= Parti des Montréalais =

Political Party

The Parti des Montréalais (English: Montrealers' Party) was a municipal political party in Montreal, Quebec, Canada. It existed from 1993 to 1995 and won two council seats in the 1994 municipal election.

==Origins==
Former provincial cabinet minister Jérôme Choquette launched the Parti des Montréalais after resigning from the Civic Party of Montreal in October 1993. Choquette had been a candidate for the Civic Party leadership, but withdrew from the contest charging that it was skewed in favour of rival candidate Clement Bluteau. As the Parti des Montréalais's leader, Choquette was also its candidate for mayor in 1994.

Two other parties merged into the Parti des Montréalais before the 1994 election. Bluteau won the Civic Party leadership after Choquette's withdrawal but himself resigned the following year amid continued inter-party turmoil. Unable to find a successor, the remnants of the Civic Party merged into Choquette's organization in August 1994. The Parti des Montréalais also received outside support from veteran councillor Nick Auf der Maur, who ran as an independent but supported Choquette's bid for the mayoralty.

Three sitting councillors, Pasquale Compierchio, Gérard Legault, and Fiorino Bianco, joined the Parti des Montréalais in the buildup to the 1994 election.

==Ideology==
When he launched the Parti des Montréalais, Choquette pledged to eliminate Montreal's non-residential surtax and replace it with a business tax. When the party announced its first nominated candidates for council in March 1994, the two most prominent figures were veterans of a local anti-tax campaign. Choquette also indicated that his party would encourage more English and French bilingual signs to encourage tourism and prevent anglophones from leaving the city. In May 1994, he proposed eliminating the unelected position of city manager on the grounds that the office was too powerful.

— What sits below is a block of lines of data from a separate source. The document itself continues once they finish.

(** One session changes; [out] and [dl] are what the step logs of it. *)
Lemma ok_session m m' l f log : m_sessions m' = m_sessions m -> m_heap m' = alter f l (m_heap m) ->
  (forall t, t ∈ m_threads m' -> t ∈ m_threads m) -> m_log m' = m_log m ++ log ->
  (forall s, m_heap m !! l = Some s -> se_id (f s) = se_id s /\
     (se_closed s = true -> se_closed (f s) = true) /\ (se_closed s = se_stdin_closed s -> se_closed (f s) = se_stdin_closed (f s)) /\
     se_outBuf s +:+ printed l log = delivered l log +:+ se_outBuf (f s)) ->
  (forall k, k <> l \/ m_heap m !! l = None -> printed k log = "" /\ delivered k log = "") ->
  ok m -> ok m'.
Proof.
  intros Hs Hh Ht Hl Hf Hk [A B C D E F G].
  assert (forall k s', m_heap m' !! k = Some s' ->
    exists s, m_heap m !! k = Some s /\ (k = l /\ s' = f s \/ k <> l /\ s' = s)) as Hlook.
  { intros k s' Hks. rewrite Hh in Hks. destruct (decide (k = l)) as [->|Hne].
    - rewrite list_lookup_alter_eq in Hks. destruct (m_heap m !! l) as [s|]; [|done].
      injection Hks as <-. exists s. auto.
    - rewrite list_lookup_alter_ne in Hks by done. exists s'. auto. }
  assert (forall k s', m_heap m' !! k = Some s' -> exists s, m_heap m !! k = Some s /\ se_id s' = se_id s /\
    (se_closed s = true -> se_closed s' = true) /\ se_closed s' = se_stdin_closed s') as Hview.
  { intros k s' (s & Hks & [[-> ->]|[_ ->]])%Hlook; exists s.
    - destruct (Hf s Hks) as (? & ? & Hcc & _). split_and!; eauto.
    - split_and!; eauto. }
  split.
  - rewrite Hs. intros id k Hid. destruct (A id k Hid) as (s & Hks & <-). rewrite Hh.
    destruct (decide (k = l)) as [->|Hne].
    + rewrite list_lookup_alter_eq, Hks. simpl. eexists. split; [reflexivity|]. by apply Hf.
    + rewrite list_lookup_alter_ne by done. eauto.
  - intros k s' Hks'. destruct (Hview k s' Hks') as (s & Hks & Hid & Hc & Hh2). rewrite Hs, Hid, <- Hh2.
    destruct (B k s Hks) as [|[? ?]]; [by left|right; auto].
  - intros k s' Hks'. by destruct (Hview k s' Hks') as (s & _ & _ & _ & ?).
  - intros k k' s1 s2 H1 H2 Heq. destruct (Hview _ _ H1) as (t1 & T1 & E1 & _), (Hview _ _ H2) as (t2 & T2 & E2 & _).
    eapply D; eauto. congruence.
  - intros k s' (s & Hks & [[-> ->]|[Hne ->]])%Hlook; rewrite Hl, printed_app, delivered_app.
    + destruct (Hf s Hks) as (_ & _ & _ & Ho). rewrite (E l s Hks), !sapp_assoc. by rewrite Ho.
    + destruct (Hk k (or_introl Hne)) as [-> ->]. rewrite !sapp_nil_r. auto.
  - intros k Hks. rewrite Hl, printed_app, delivered_app.
    assert (m_heap m !! k = None) as Hn.
    { destruct (m_heap m !! k) as [s|] eqn:E0; [|done]. exfalso.
      apply lookup_ge_None in Hks. apply lookup_lt_Some in E0. rewrite Hh, length_alter in Hks. lia. }
    destruct (F k Hn) as [-> ->]. destruct (Hk k) as [-> ->]; [|done].
    destruct (decide (k = l)) as [->|]; [by right|by left].
  - apply Forall_forall. intros t Hin. rewrite Forall_forall in G. specialize (G t (Ht t Hin)).
    assert (forall k, is_Some (m_heap m !! k) -> is_Some (m_heap m' !! k)) as Hsome.
    { intros k Hsk. rewrite Hh. apply lookup_lt_is_Some. rewrite length_alter. by apply lookup_lt_is_Some. }
    destruct t; auto.
Qed.

(** Closing keeps the invariant, and closed sessions may leave the map. *)
Lemma ok_close l m : ok m -> ok (update l close m).
Proof.
  apply (ok_session m _ l close []); try done; [by rewrite app_nil_r|].
  intros s Hs. simpl. by rewrite sapp_nil_r.
Qed.
Lemma ok_close_all ls m : ok m -> ok (close_all ls m).
Proof. intros H. induction ls as [|l ls IH]; [done|]. simpl. by apply ok_close. Qed.

Lemma close_all_map ls s m : close_all ls (with_map s m) = with_map s (close_all ls m).
Proof. induction ls as [|l ls IH]; [done|]. simpl. by rewrite IH. Qed.
Lemma close_all_fields ls m : m_sessions (close_all ls m) = m_sessions m /\ m_threads (close_all ls m) = m_threads m /\
  m_log (close_all ls m) = m_log m /\ m_idle (close_all ls m) = m_idle m /\ length (m_heap (close_all ls m)) = length (m_heap m).
Proof.
  induction ls as [|l ls (IH1 & IH2 & IH3 & IH4 & IH5)]; [done|]. simpl. rewrite length_alter. done.
Qed.
Lemma close_all_lookup ls m l : m_heap (close_all ls m) !! l
  = (if decide (l ∈ ls) then close else id) <$> m_heap m !! l.
Proof.
  induction ls as [|k ls IH].
  - destruct (decide (l ∈ [])); [set_solver|]. simpl. by destruct (m_heap m !! l).
  - cbn [close_all foldr update with_heap m_heap]. fold (close_all ls m). rewrite list_lookup_alter.
    destruct (decide (k = l)) as [->|Hne].
    + destruct (decide (l ∈ l :: ls)); [|set_solver]. rewrite IH. case_decide; by destruct (m_heap m !! l).
    + rewrite IH. destruct (decide (l ∈ ls)), (decide (l ∈ k :: ls)); set_solver.
Qed.

Lemma ok_restrict s' m : s' ⊆ m_sessions m ->
  (forall id l, m_sessions m !! id = Some l -> s' !! id = None ->
     exists s, m_heap m !! l = Some s /\ se_closed s = true /\ se_stdin_closed s = true) ->
  ok m -> ok (with_map s' m).
Proof.
  intros Hsub Hgone [A B C D E F G]. split; simpl; auto.
  - intros id l Hid. apply A. by eapply lookup_weaken.
  - intros l s Hls. destruct (B l s Hls) as [Hm|?]; [|by right].
    destruct (s' !! se_id s) as [l'|] eqn:El; [left|right].
    + pose proof (lookup_weaken _ _ _ _ El Hsub). congruence.
    + destruct (Hgone _ _ Hm El) as (s0 & Hs0 & ?). congruence.
Qed.

Lemma ok_drop id m : ok m -> ok (dropAndClose id m).
Proof.
  intros H. unfold dropAndClose. destruct (m_sessions m !! id) as [l|] eqn:Eid; [|done].
  change (ok (with_map (delete id (m_sessions m)) (update l close m))).
  apply ok_restrict; [apply delete_subseteq| |by apply ok_close].
  simpl. intros id' l' H1 H2. apply lookup_delete_None in H2 as [<-|H2]; [|congruence].
  assert (l' = l) as -> by congruence. destruct (ok_map m H id l Eid) as (s & Hs & _).
  rewrite list_lookup_alter_eq, Hs. simpl. eauto.
Qed.

Lemma ok_reap now m : ok m -> ok (reap now m).
Proof.
  intros H. unfold reap. rewrite close_all_map.
  set (ls := (map_to_list (filter (fun kv => idle_longer now m kv.2 = true) (m_sessions m))).*2).
  destruct (close_all_fields ls m) as (Hm & _). apply ok_restrict; [| |by apply ok_close_all].
  - rewrite Hm. apply map_filter_subseteq.
  - rewrite Hm. intros id l Hid Hno. destruct (ok_map m H id l Hid) as (s & Hs & _).
    assert (l ∈ ls) as Hin.
    { unfold ls. apply list_elem_of_fmap. exists (id, l). split; [done|]. apply elem_of_map_to_list.
      apply map_lookup_filter_Some. split; [done|].
      apply map_lookup_filter_None in Hno as [Hn|Hn]; [congruence|]. specialize (Hn l Hid). simpl in *.
      by destruct (idle_longer now m l); [|destruct Hn]. }
    rewrite close_all_lookup, decide_True, Hs by done. simpl. eauto.
Qed.

Lemma ok_shutdown m : ok m -> ok (closeAll m).
Proof.
  intros H. unfold closeAll. rewrite close_all_map. set (ls := (map_to_list (m_sessions m)).*2).
  destruct (close_all_fields ls m) as (Hm & _).
  apply ok_restrict; [apply map_empty_subseteq| |by apply ok_close_all].
  rewrite Hm. intros id l Hid _. destruct (ok_map m H id l Hid) as (s & Hs & _).
  assert (l ∈ ls) as Hin.
  { unfold ls. apply list_elem_of_fmap. exists (id, l). split; [done|]. by apply elem_of_map_to_list. }
  rewrite close_all_lookup, decide_True, Hs by done. simpl. eauto.
Qed.

Lemma ok_register s m : Forall (fun s' => se_id s' <> se_id s) (m_heap m) -> se_outBuf s = "" ->
  se_closed s = se_stdin_closed s -> ok m -> ok (register s m).
Proof.
  intros Hf Ho Hc [A B C D E F G].
  assert (forall l s', (m_heap m ++ [s]) !! l = Some s' ->
    m_heap m !! l = Some s' /\ se_id s' <> se_id s \/ l = length (m_heap m) /\ s' = s) as Hlook.
  { intros l s' Hl. apply lookup_app_Some in Hl as [Hl|[Hge Hl]].
    - left. split; [done|]. rewrite Forall_lookup in Hf. by eapply Hf.
    - apply list_lookup_singleton_Some in Hl as [Hz <-]. right. split; [lia|done]. }
  split; simpl.
  - intros id l Hid. apply lookup_insert_Some in Hid as [[<- <-]|[Hne Hid]].
    + rewrite lookup_app_r, Nat.sub_diag by lia. simpl. eauto.
    + destruct (A id l Hid) as (s' & Hs' & <-). exists s'. split; [|done].
      by rewrite lookup_app_l by (by eapply lookup_lt_Some).
  - intros l s' [[Hl Hne]|[-> ->]]%Hlook; [|left; apply lookup_insert_eq].
    rewrite lookup_insert_ne by done. eauto.
  - intros l s' [[Hl _]|[-> ->]]%Hlook; eauto.
  - intros l l' s1 s2 [[H1 N1]|[-> ->]]%Hlook [[H2 N2]|[-> ->]]%Hlook Heq; eauto; congruence.
  - intros l s' [[Hl _]|[-> ->]]%Hlook; [eauto|]. rewrite Ho, sapp_nil_r.
    destruct (F (length (m_heap m))) as [-> ->]; [apply lookup_ge_None; lia|done].
  - intros l Hl. apply F. apply lookup_ge_None. apply lookup_ge_None in Hl. rewrite length_app in Hl. lia.
  - eapply Forall_impl; [exact G|]. intros t Ht.
    assert (forall k, is_Some (m_heap m !! k) -> is_Some ((m_heap m ++ [s]) !! k)) as Hs.
    { intros k [x Hx]. exists x. by apply lookup_app_l_Some. }
    destruct t; auto.
Qed.

Section steps.
Variable quoted : string -> string.
#[local] Abbreviation exec := (exec quoted).
#[local] Abbreviation exec_all := (exec_all quoted).

Lemma ok_with_threads ts m :
  (forall t, t ∈ ts -> t ∈ m_threads m \/
     match t with TWrite l _ _ | TPipe l _ _ | TDrain l _ => is_Some (m_heap m !! l) end) ->
  ok m -> ok (with_threads ts m).
Proof using.
  intros Ht. apply (ok_quiet m _ []); [done|done|exact Ht|simpl; by rewrite app_nil_r|constructor].
Qed.
Lemma ok_leave i m : ok m -> ok (with_threads (delete i (m_threads m)) m).
Proof using. apply ok_with_threads. intros t Ht. left. by eapply list_elem_of_delete_inv. Qed.

Lemma ok_thread now pipe i t m : m_threads m !! i = Some t -> ok m -> ok (thread_step now pipe i t m).
Proof using.
  intros Hi H. destruct t as [l id cmd|l id cmd|l id]; unfold thread_step;
    destruct (m_heap m !! l) as [s|] eqn:El; try done.
  - destruct (se_closed s); [by apply ok_reply, ok_leave|]. apply ok_with_threads; [|done].
    intros t Ht. apply list_elem_of_lookup in Ht as [j Hj].
    apply list_lookup_insert_Some in Hj as [(<- & <- & _)|[_ Hj]]; [right; eauto|].
    left. by eapply list_elem_of_lookup_2.
  - destruct (pipe && negb (se_stdin_closed s)); [|by apply ok_reply, ok_leave].
    apply ok_reply. eapply (ok_session m _ l (touch now) [EvInput l cmd]); [done|done| |done| |done|done].
    + intros t Ht. eapply list_elem_of_delete_inv, Ht.
    + intros s' Hs'. simpl. by rewrite sapp_nil_r.
  - cbn [drain]. apply ok_reply.
    eapply (ok_session m _ l (fun _ => touch now (with_out "" s)) [EvDelivered l (se_outBuf s)]);
      [done|done| |done| | |done].
    + intros t Ht. eapply list_elem_of_delete_inv, Ht.
    + intros s' Hs'. assert (s' = s) as -> by congruence. simpl.
      rewrite decide_True, !sapp_nil_r by done. done.
    + intros k Hk. simpl. split; [done|]. rewrite decide_False, sapp_nil_r; [done|].
      intros ->. destruct Hk as [?|Hk]; congruence.
Qed.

Choquette promised in June 1994 that he would support car ownership if elected as mayor. Describing the car as "a means for man to manifest his freedom," he said that Montrealers had heard too many warnings about air pollution, traffic congestion, and the advantages of alternative transportation. He promised to remove existing bicycle lanes from major streets, reduce parking fines, increase the number of downtown parking lots, permit on-street downtown parking on weekends and evenings, and eliminate some reserved bus routes that he believed would "hurt commercial activity and cause traffic problems." A subsequent Montreal Gazette editorial described Choquette's proposals as "madness" and argued they would "downgrade the quality of life in neighborhoods," while incumbent mayor Jean Doré described Choquette's plan as "a philosophy of the '60s." Choquette responded with letter to the Gazette, in which he argued that he was not opposed in principle to bicycle lanes and would attempt to better integrate the city's automobile and bicycle traffic on "appropriate streets."

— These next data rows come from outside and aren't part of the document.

Lemma secret_before_name c r t a : (byte c =? 63) || (byte c =? 38) = true ->
  r = a +:+ t -> strip_name secret_names r = Some t -> secret_before (String c r).
Proof using Hsep Hx Hq.
  intros Hc -> Ht. destruct sep_delimiter as (Hd & Hne & Hav).
  assert (Hmatch : forall v, match_secret (String c (a +:+ t) +:+ param v)
    = Some (String c a +:+ "REDACTED", (strlen (String c a) + strlen (span value_char (t +:+ param v)).1)%nat)).
  { intros v. rewrite app_cons, sapp_assoc. apply match_secret_name; [done|].
    rewrite <- sapp_assoc. by rewrite strip_name_sep, Ht. }
  destruct (all_of value_char t && value_char sep) eqn:Hts.
  - apply andb_prop in Hts as [Htv Hsv].
    eapply through_match. intros v Hv. rewrite Hmatch. do 2 f_equal.
    replace (t +:+ param v) with ((t +:+ String sep (x +:+ String (chr 61) "")) +:+ v +:+ q)
      by (by rewrite !sapp_assoc, !app_cons, sapp_assoc, app_cons, app_nil_l).
    rewrite span_value; [|rewrite all_of_app, Htv; simpl; by rewrite Hsv, all_of_app, name_value|done].
    rewrite !app_cons, !strlen_cons, !strlen_app, !strlen_cons, !strlen_app, !strlen_cons.
    change (strlen "") with 0%nat. lia.
  - assert (exists u w', t = u +:+ w' /\ forall y, (span value_char (t +:+ String sep y)).1 = u) as (u & w' & -> & Hspan).
    { destruct (all_of value_char t) eqn:Htv.
      - exists t, "". split; [by rewrite sapp_nil_r|]. intros y. rewrite span_all, span_end by done. apply sapp_nil_r.
      - destruct (span_stop value_char _ "" Htv) as (u & e & w & -> & Hu & He & _). exists u, (String e w).
        split; [done|]. intros y. rewrite sapp_assoc, app_cons, span_all, span_end by done. apply sapp_nil_r. }
    apply (inner_match _ _ _ _ _ (String c a +:+ "REDACTED") (String c a +:+ u) w').
    + by rewrite !app_cons, sapp_assoc.
    + done.
    + intros v _. by rewrite Hmatch, Hspan, strlen_app.
Qed.

Lemma secret_before_total p : secret_before p.
Proof using Hsep Hx Hq.
  destruct p as [|c r]; [apply secret_before_here|]. destruct sep_delimiter as (Hd & Hne & Hav).
  assert (forall v, strip_name secret_names (r +:+ param v)
    = match strip_name secret_names r with Some t => Some (t +:+ param v) | None => None end) as Hr
    by (intros v; by apply strip_name_sep).
  destruct ((byte c =? 63) || (byte c =? 38)) eqn:Hc.
  - destruct (strip_name secret_names r) as [t|] eqn:Ht.
    + pose proof Ht as Ha. apply strip_name_value in Ha as (a & Ha & _); [|reflexivity]. by eapply secret_before_name.
    + eapply no_match; [done|]. intros v _. rewrite app_cons. unfold match_secret. by rewrite Hc, Hr.
  - eapply no_match; [done|]. intros v _. rewrite app_cons. unfold match_secret. by rewrite Hc.
Qed.

End secret.


Lemma no_at_span p s : no_at s -> cut_last at_sign (span p s).1 = None.
Proof. rewrite (span_join p s) at 1. by intros [H _]%no_at_app. Qed.
Lemma scheme_not_sep c : scheme_char c = true -> negb ((byte c =? 63) || (byte c =? 38)) = true.
Proof.
  unfold scheme_char, is_alpha, in_range. rewrite !orb_true_iff, !andb_true_iff, !Z.leb_le, !Z.eqb_eq. intros H.
  apply negb_true_iff. rewrite orb_false_iff, !Z.eqb_neq. lia.
Qed.
Lemma sep_free_unmatched s : all_of (fun c => negb ((byte c =? 63) || (byte c =? 38))) s = true ->
  replace_all match_secret 0 s = s.
Proof.
  induction s as [|c s IH]; [done|]. cbn [all_of]. intros [Hc%negb_true_iff Hs]%andb_prop.
  rewrite replace_none; [by rewrite IH|]. unfold match_secret. by rewrite Hc.
Qed.
Lemma alpha_unmatched s : all_of is_alpha s = true -> replace_all match_userinfo 0 s = s.
Proof.
  induction s as [|c s IH]; [done|]. intros Ha. pose proof Ha as Hcs. cbn [all_of] in Hcs.
  apply andb_prop in Hcs as [Hc Hs]. rewrite replace_none; [by rewrite IH|]. unfold match_userinfo. rewrite Hc.
  rewrite <- (sapp_nil_r (String c s)), span_all by (by apply (all_of_impl _ _ _ alpha_scheme)). done.
Qed.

Choquette also promised to close Montreal's Miron quarry landfill and, as a short-term solution to the city's trash problems, ship its garbage to "outlying areas." He criticized the recommendations of a Montreal Urban Community task force on this issue as overly focused on a "three R's" strategy of reduction, reuse, and recycling.

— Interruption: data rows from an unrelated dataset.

(** ** Single snapshots *)
Lemma mset_keys_NoDup {A} k (v : A) m : NoDup m.*1 -> NoDup (mset k v m).*1.
Proof.
  induction m as [|[j w] m IH]; csimpl; [intros _; apply NoDup_singleton|]. intros [Hj Hm]%NoDup_cons.
  case_decide; csimpl; apply NoDup_cons; [by subst|]. split; [|by apply IH].
  intros Hin. apply assoc_None in Hj. apply (assoc_None j (mset k v m)); [|done].
  rewrite assoc_mset. by rewrite decide_False.
Qed.

Section single.
Context {obj W : Type} `{EnvelopeSink W}.
Implicit Type hs : list (resourceHandler obj * list obj).

(** What the caches hold of a type, converted. *)
Definition of_type_items (typ : string) hs : list json := concat (map convert_all (of_type typ hs)).

Lemma of_type_items_snoc typ hs h : of_type_items typ (hs ++ [h])
  = of_type_items typ hs ++ (if decide (rh_typ h.1 = typ) then convert_all h else []).
Proof.
  unfold of_type_items, of_type. rewrite filter_app, map_app, concat_app. f_equal.
  rewrite filter_cons, filter_nil. case_decide; simpl; [apply app_nil_r|done].
Qed.
Lemma by_type_spec hs : NoDup (by_type hs).*1 /\
  forall typ, assoc typ (by_type hs) = if decide (of_type_items typ hs = []) then None else Some (of_type_items typ hs).
Proof.
  induction hs as [|h hs [Hnd Hget]] using rev_ind; [split; [constructor|done]|].
  unfold by_type in *. rewrite foldl_app. cbn [foldl].
  set (m := foldl add_items [] hs) in *. unfold add_items.
  destruct (convert_all h) as [|x l] eqn:Ec.
  - split; [done|]. intros typ. rewrite Hget, of_type_items_snoc, Ec.
    assert ((if decide (rh_typ h.1 = typ) then [] else []) = @nil json) as -> by (by case_decide). by rewrite app_nil_r.
  - split; [by apply mset_keys_NoDup|]. intros typ. rewrite assoc_mset, of_type_items_snoc, Ec.
    destruct (decide (typ = rh_typ h.1)) as [->|Hne].
    + rewrite (decide_True (P := rh_typ h.1 = rh_typ h.1)) by done.
      rewrite (decide_False (P := _ ++ _ = [])) by (intros [_ ?]%app_nil; done). do 2 f_equal.
      rewrite Hget. by case_decide as E; [rewrite E|].
    + rewrite (decide_False (P := rh_typ h.1 = typ)) by congruence. by rewrite app_nil_r, Hget.
Qed.

Lemma first_error_log {A} (mk : A -> Envelope) l (w w' : W) err :
  first_error (fun x => sink_post (mk x)) l w = (err, w') ->
  exists oks, posted w' = posted w ++ zip (map mk l) oks /\ length oks = length l /\
    (err = None <-> Forall (eq true) oks).
Proof.
  revert w err. induction l as [|x l IH]; intros w err; cbn [first_error].
  - intros [= <- <-]. exists []. split_and!; [by rewrite app_nil_r|done|done].
  - pose proof (sink_post_logs (mk x) w) as Hlog. destruct (sink_post (mk x) w) as [e w1]. simpl in Hlog.
    destruct (first_error _ l w1) as [e' w2] eqn:Er. intros [= <- <-].
    destruct (IH _ _ Er) as (oks & Hp & Hlen & Hok). exists (bool_decide (e = None) :: oks).
    split_and!; [|simpl; by rewrite Hlen|].
    + rewrite Hp, Hlog. simpl. by rewrite <- app_assoc.
    + rewrite Forall_cons, <- Hok. destruct e; [|by rewrite bool_decide_true; naive_solver]. naive_solver.
Qed.

(** An unbatched snapshot sends one envelope per type that has a
    resource, marked as first and last, with everything the caches hold of
    that type in the order of registration; whatever the order in which the
    map is visited.  The call succeeds exactly when all were accepted. *)
Theorem single_snapshot iter now hs (w w' : W) err :
  (forall l, iter l ≡ₚ l) -> emitSingle iter now hs w = (err, w') ->
  exists log, posted w' = posted w ++ log /\ (err = None <-> Forall (fun eb => eb.2 = true) log) /\
    NoDup (map (fun eb => env_Type eb.1) log) /\
    forall e, e ∈ log.*1 <->
      exists typ, of_type_items typ hs <> [] /\ e = single_envelope ("snap-" +:+ itoa now) (typ, of_type_items typ hs).
Proof.
  intros Hiter Hrun. destruct (by_type_spec hs) as [Hnd Hget]. unfold emitSingle in Hrun.
  apply (first_error_log (single_envelope ("snap-" +:+ itoa now))) in Hrun as (oks & Hp & Hlen & Hok).
  set (id := "snap-" +:+ itoa now) in *. eexists. split; [exact Hp|]. split_and!.
  - rewrite Hok, !Forall_forall. split.
    + intros Hall [e b] Hin. apply elem_of_zip_r in Hin. simpl. symmetry. by apply Hall.
    + intros Hall b Hb. apply list_elem_of_lookup in Hb as [i Hi].
      destruct (lookup_lt_is_Some_2 (iter (by_type hs)) i) as [x Hx].
      { rewrite <- Hlen. by eapply lookup_lt_Some. }
      symmetry. apply (Hall (single_envelope id x, b)). apply list_elem_of_lookup. exists i.
      rewrite lookup_zip_Some. split; [|done]. by rewrite list_lookup_fmap, Hx.
  - assert (map (fun eb : Envelope * bool => env_Type eb.1) (zip (map (single_envelope id) (iter (by_type hs))) oks)
      = (iter (by_type hs)).*1) as ->; [|by rewrite Hiter].
    rewrite <- (map_map fst env_Type). change (map fst) with (fmap (M := list) (@fst Envelope bool)).
    rewrite fst_zip by (rewrite length_map; lia). rewrite map_map. done.
  - intros e. rewrite fst_zip by (rewrite length_map; lia). rewrite list_elem_of_fmap. split.
    + intros ([typ items] & -> & Hin). rewrite Hiter in Hin. apply In_assoc in Hin; [|done].
      rewrite Hget in Hin. case_decide; [done|]. injection Hin as <-. by exists typ.
    + intros (typ & Hne & ->). eexists. split; [reflexivity|]. rewrite Hiter. apply assoc_In.
      rewrite Hget. by rewrite decide_False.
Qed.
End single.

(** A type none of whose resources is left is not mentioned in an
    unbatched snapshot at all, so the backend is never told that they are
    gone; a batched snapshot sends one empty envelope with both marks. *)
Theorem emptied_type_unreported {obj W} `{EnvelopeSink W} c iter now typ (hs : list (resourceHandler obj * list obj))
    (w w1 : W) err1 :
  (forall l, iter l ≡ₚ l) -> of_type_items typ hs = [] ->
  emitSingle iter now hs w = (err1, w1) ->
  (exists log, posted w1 = posted w ++ log /\ forall eb, eb ∈ log -> env_Type eb.1 <> typ) /\
  exists e ok, posted (emitTypeBatched c now typ (of_type typ hs) w).2 = posted w ++ [(e, ok)] /\
    env_Data e = JArr [] /\ env_IsFirstBatch e = true /\ env_IsLastBatch e = true.
Proof.
  intros Hiter He Hrun. split.
  - destruct (by_type_spec hs) as [Hnd Hget]. unfold emitSingle in Hrun.
    apply (first_error_log (single_envelope ("snap-" +:+ itoa now))) in Hrun as (oks & Hp & Hlen & Hok).
    eexists. split; [exact Hp|]. intros [e b] Hin. apply elem_of_zip_l, list_elem_of_fmap in Hin as ([t items] & -> & Hin).
    rewrite Hiter in Hin. apply In_assoc in Hin; [|done]. simpl. intros ->. rewrite Hget, He in Hin. done.
  - assert (forall (f : Z -> list json -> bool -> W -> option string * W) B items chunk seq w,
      converted (obj := obj) items = [] -> batch_loop f B items chunk seq w = f (seq + 1) chunk true w) as Hloop.
    { intros f B items chunk seq w0. induction items as [|[raw h] items IH]; [done|]. unfold converted in *. simpl.
      destruct (rh_converter h raw); [done|]. apply IH. }
    unfold emitTypeBatched. rewrite Hloop by (by rewrite converted_raw_items).
    eexists _, _. by rewrite sink_post_logs.
Qed.

(** ** Incremental updates *)
Section updates.
Context {obj W : Type} `{EnvelopeSink W}.
Context (c : Config) (get : string -> cache_entry obj).

(** What a key contributes to the envelope and what happens to it on the
    queue before the post. *)
Definition key_item (h : resourceHandler obj) (key : string) : option json :=
  match get key with
  | CacheError => None
  | Missing => if c_emitTombstones c then rh_tomb h !! key else None
  | Present raw => rh_converter h raw
  end.
Definition key_converted (h : resourceHandler obj) (key : string) : bool :=
  match get key with Present raw => bool_decide (is_Some (rh_converter h raw)) | _ => false end.
Definition key_op (h : resourceHandler obj) (key : string) : option queue_op :=
  match get key with
  | CacheError => Some (AddRateLimited key)
  | _ => if key_converted h key then None else Some (Forget key)
  end.
Definition popped (h : resourceHandler obj) (keys : list string) (key : string) : bool :=
  c_emitTombstones c && bool_decide (key ∈ keys) && match get key with Missing => true | _ => false end.

Lemma popped_snoc h keys key k : popped h (keys ++ [key]) k
  = popped h keys k || (c_emitTombstones c && bool_decide (k = key) && match get key with Missing => true | _ => false end).
Proof.
  unfold popped. destruct (decide (k = key)) as [->|Hne].
  - rewrite (bool_decide_true (key ∈ keys ++ [key])) by set_solver. rewrite (bool_decide_true (key = key)) by done.
    by destruct (c_emitTombstones c), (bool_decide (key ∈ keys)), (get key).
  - rewrite (bool_decide_false (k = key)) by done. rewrite andb_false_r, orb_false_r. do 2 f_equal.
    apply bool_decide_ext. set_solver.
Qed.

In September 1994, Choquette promised to remove $600 million from Montreal's budget by cutting jobs and salaries, eliminating public consultation forums, and possibly adding toll booths to the island's bridges. At a subsequent press conference, he promised a 10 per cent pay cut for all councillors. On the latter occasion, he described himself as influenced by Ralph Klein's government in Alberta.

While the Parti des Montréalais was generally regarded as right-wing, it included in its ranks some progressives such as Jeremy Searle. The party's platform included some progressive social measures, such as a proposal to allow low-income tenants to purchase their apartments as co-operatives.

==1994 election results==
Choquette finished a distant third in the 1994 mayoral contest, receiving about 13% of the popular vote. All three of Parti des Montréalais's incumbent councillors were defeated, while only two party candidates were elected: Searle in the Loyola division and Michael Applebaum in Notre-Dame-de-Grâce. When the news of his party's defeat was reported, Choquette remarked that voters "preferred a dream to reality."

==Aftermath==
Searle and Applebaum resigned from the party to sit as independents on April 3, 1995; Searle indicated that both he and Applebaum had been excluded from party planning. Choquette pledged later in the same month that he would continue to lead the debt-ridden party, but, on May 9, 1995, he formally asked Quebec's chief election official to dissolve the organization. One of party's candidates, Frank Venneri, remarked at around this time that questionable financial strategies had doomed it from the beginning.